In [8]:
# Imports, paths e seed

import os, json, math, platform, warnings, time
from pathlib import Path
from datetime import datetime
from datetime import timezone
from itertools import product
from typing import List, Dict, Any

import numpy as np
import pandas as pd
from tqdm.auto import tqdm

from bertopic import BERTopic
from sentence_transformers import SentenceTransformer
from sklearn.feature_extraction.text import CountVectorizer
from umap import UMAP
from hdbscan import HDBSCAN
from gensim.models.coherencemodel import CoherenceModel

BASE = Path("../../data")
IN_CSV = BASE/"interim"/"bertopic"/"prep.csv"
OUT_DIR = BASE/"processed"/"bertopic"
FIGS = Path("../../reports/figs")

OUT_DIR.mkdir(parents=True, exist_ok=True)
FIGS.mkdir(parents=True, exist_ok=True)

SEED = 42
np.random.seed(SEED)

def _get_ver(pkg):
    try:
        import importlib.metadata as im
        return im.version(pkg)
    except Exception:
        return "NA"

versions = {
    "python": platform.python_version(),
    "bertopic": _get_ver("bertopic"),
    "sentence-transformers": _get_ver("sentence-transformers"),
    "umap-learn": _get_ver("umap-learn"),
    "hdbscan": _get_ver("hdbscan"),
    "scikit-learn": _get_ver("scikit-learn"),
    "gensim": _get_ver("gensim"),
    "numpy": _get_ver("numpy"),
    "pandas": _get_ver("pandas")
}
print("VERSIONS:", json.dumps(versions, indent=2, ensure_ascii=False))

VERSIONS: {
  "python": "3.12.2",
  "bertopic": "0.16.0",
  "sentence-transformers": "2.6.1",
  "umap-learn": "0.5.6",
  "hdbscan": "0.8.33",
  "scikit-learn": "1.4.2",
  "gensim": "4.3.3",
  "numpy": "1.26.4",
  "pandas": "2.2.2"
}


In [9]:
# Stopwords em português (para CountVectorizer)
try:
    from nltk.corpus import stopwords as nltk_stop
    STOP_WORDS_PT = sorted(set(nltk_stop.words('portuguese')))
    print(f"STOP_WORDS_PT carregadas: {len(STOP_WORDS_PT)} termos")
except Exception as e:
    # fallback mínimo para não travar caso NLTK falhe (mantém pipeline funcionando)
    print("[WARN] NLTK indisponível; usando fallback reduzido:", e)
    STOP_WORDS_PT = sorted(set("""
a à acerca agora ai ainda além algo alguem alguns algumas algum alguma ambos ambas ante antes ao aos após aquela aquelas aquele aqueles aquilo as assim até através cada quase com como contra contudo cujo cuja cujos cujas da das de dela delas dele deles depois desde desta deste disso disto do dos e é ela elas ele eles em entre era eram essa essas esse esses esta estas este estes estou eu foi foram fosse fossem fui há isso isto já la lá lhe lhes mais mas me mesmo mesmoa mesmos mesmas minha minhas meu meus muito muita muitas muitos não na nas nem no nos nós o os ou para pela pelas pelo pelos pouca poucas pouco poucos por porque porém pra qual quais quando que quem se sem sempre sendo ser seu seus sob sobre sua suas também tão tão tem tenho ter teu teus tua tuas tudo um uma umas uns
""".split()))

STOP_WORDS_PT carregadas: 207 termos


In [10]:
# Leitura e preparação dos textos

df = pd.read_csv(IN_CSV, encoding="utf-8")
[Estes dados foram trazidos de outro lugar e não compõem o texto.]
(* ===== verification/Loader.v ===== *)
(** * The program loader ([bbl/elf.c])

    [load_elf] reads the ELF headers of the kernel through the file layer, decides between
    a supervisor image and a user program, places the segments and records the layout in
    [current].  The header and the program headers are read into memory and their fields
    are loads from there.  The theorems follow a supervisor image from the file into
    memory, up to the state [supervisor_vm_init] starts from. *)

From Stdlib Require Import ZArith Lia Bool List String.
From stdpp Require Import base gmap list.
From S2P Require Import Prelude Machine Memory File VM Mmap.
Open Scope Z_scope.
Open Scope word_scope.

(** ** ELF ([bbl/elf.h]) *)
Definition ET_DYN : Z := 3.
Definition PT_LOAD : Z := 1.
(** [sizeof(Elf64_Ehdr)] and [sizeof(Elf64_Phdr)]. *)
Definition EHDR_SIZE : Z := 64.
Definition PHDR_SIZE : Z := 56.

Record Elf64_Phdr := Phdr {
  p_type : Z; p_flags : Z; p_offset : Z; p_vaddr : Z; p_paddr : Z; p_filesz : Z; p_memsz : Z; p_align : Z;
}.

(** The fields of [current] that [load_elf] sets. *)
Definition set_cur_elf64 v c := ElfInfo v (phent c) (phnum c) (is_supervisor c) (phdr c) (phdr_size c) (first_free_paddr c) (first_user_vaddr c) (first_vaddr_after_user c) (bias c) (entry c) (brk_min c) (brk c) (brk_max c) (mmap_max c) (stack_bottom c) (stack_top c) (t0 c).
Definition set_cur_phnum v c := ElfInfo (elf64 c) (phent c) v (is_supervisor c) (phdr c) (phdr_size c) (first_free_paddr c) (first_user_vaddr c) (first_vaddr_after_user c) (bias c) (entry c) (brk_min c) (brk c) (brk_max c) (mmap_max c) (stack_bottom c) (stack_top c) (t0 c).
Definition set_cur_phent v c := ElfInfo (elf64 c) v (phnum c) (is_supervisor c) (phdr c) (phdr_size c) (first_free_paddr c) (first_user_vaddr c) (first_vaddr_after_user c) (bias c) (entry c) (brk_min c) (brk c) (brk_max c) (mmap_max c) (stack_bottom c) (stack_top c) (t0 c).
Definition set_cur_is_supervisor v c := ElfInfo (elf64 c) (phent c) (phnum c) v (phdr c) (phdr_size c) (first_free_paddr c) (first_user_vaddr c) (first_vaddr_after_user c) (bias c) (entry c) (brk_min c) (brk c) (brk_max c) (mmap_max c) (stack_bottom c) (stack_top c) (t0 c).
Definition set_cur_first_user_vaddr v c := ElfInfo (elf64 c) (phent c) (phnum c) (is_supervisor c) (phdr c) (phdr_size c) (first_free_paddr c) v (first_vaddr_after_user c) (bias c) (entry c) (brk_min c) (brk c) (brk_max c) (mmap_max c) (stack_bottom c) (stack_top c) (t0 c).
Definition set_cur_bias v c := ElfInfo (elf64 c) (phent c) (phnum c) (is_supervisor c) (phdr c) (phdr_size c) (first_free_paddr c) (first_user_vaddr c) (first_vaddr_after_user c) v (entry c) (brk_min c) (brk c) (brk_max c) (mmap_max c) (stack_bottom c) (stack_top c) (t0 c).
Definition set_cur_entry v c := ElfInfo (elf64 c) (phent c) (phnum c) (is_supervisor c) (phdr c) (phdr_size c) (first_free_paddr c) (first_user_vaddr c) (first_vaddr_after_user c) (bias c) v (brk_min c) (brk c) (brk_max c) (mmap_max c) (stack_bottom c) (stack_top c) (t0 c).
Definition set_cur_brk_min v c := ElfInfo (elf64 c) (phent c) (phnum c) (is_supervisor c) (phdr c) (phdr_size c) (first_free_paddr c) (first_user_vaddr c) (first_vaddr_after_user c) (bias c) (entry c) v (brk c) (brk_max c) (mmap_max c) (stack_bottom c) (stack_top c) (t0 c).
Definition set_cur_phdr a n c := ElfInfo (elf64 c) (phent c) (phnum c) (is_supervisor c) a n (first_free_paddr c) (first_user_vaddr c) (first_vaddr_after_user c) (bias c) (entry c) (brk_min c) (brk c) (brk_max c) (mmap_max c) (stack_bottom c) (stack_top c) (t0 c).

Section Loader.
Context {F FIL : Type} `{FatFs F FIL}.
Abbreviation state := (vm F FIL).
Variable lay : layout.
(** Where the local variable [eh64] lies. *)
Variable eh64 : Z.

Definition pread (i : nat) (buf size ofs : Z) : ST state Z := on_files (file_pread i buf size ofs).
required_cols = {"DOC_ID", "resumo", "RESUMO_PREP_BERTOPIC"}
missing = required_cols - set(df.columns)
assert not missing, f"Colunas ausentes: {missing}"

docs_for_embeddings = (
    df["resumo"].fillna(df["RESUMO_PREP_BERTOPIC"]).astype(str).tolist()
)
docs_for_vectorizer = (
    df["RESUMO_PREP_BERTOPIC"].fillna("").astype(str).tolist()
)

lens = pd.Series([len(x) for x in docs_for_vectorizer])
print("N documentos:", len(df))
print("Docs vazios (vectorizer):", sum([len(x.strip()) == 0 for x in docs_for_vectorizer]))
print("Comprimento (chars) — quantis:", lens.quantile([0.0, 0.25, 0.5, 0.75, 0.95, 1.0]).to_dict())


N documentos: 423
Docs vazios (vectorizer): 14
Comprimento (chars) — quantis: {0.0: 0.0, 0.25: 894.5, 0.5: 1123.0, 0.75: 1322.5, 0.95: 1729.2999999999997, 1.0: 2309.0}


In [11]:
# Embeddings (SBERT)

# Modelo multilíngue leve que preserva semântica de sentenças (SBERT)
# BERT → base dos embeddings contextuais [Devlin et al.] usados em SBERT
import torch
device = "cuda" if torch.cuda.is_available() else "cpu"
sbert_name = "paraphrase-multilingual-MiniLM-L12-v2"

start = time.time()
sbert = SentenceTransformer(sbert_name, device=device)
embeddings = sbert.encode(
    docs_for_embeddings,
    batch_size=64,
    show_progress_bar=True,
    normalize_embeddings=True,
    convert_to_numpy=True
)
elapsed = time.time() - start
print(f"Embeddings shape={embeddings.shape} | device={device} | time={elapsed:.1f}s")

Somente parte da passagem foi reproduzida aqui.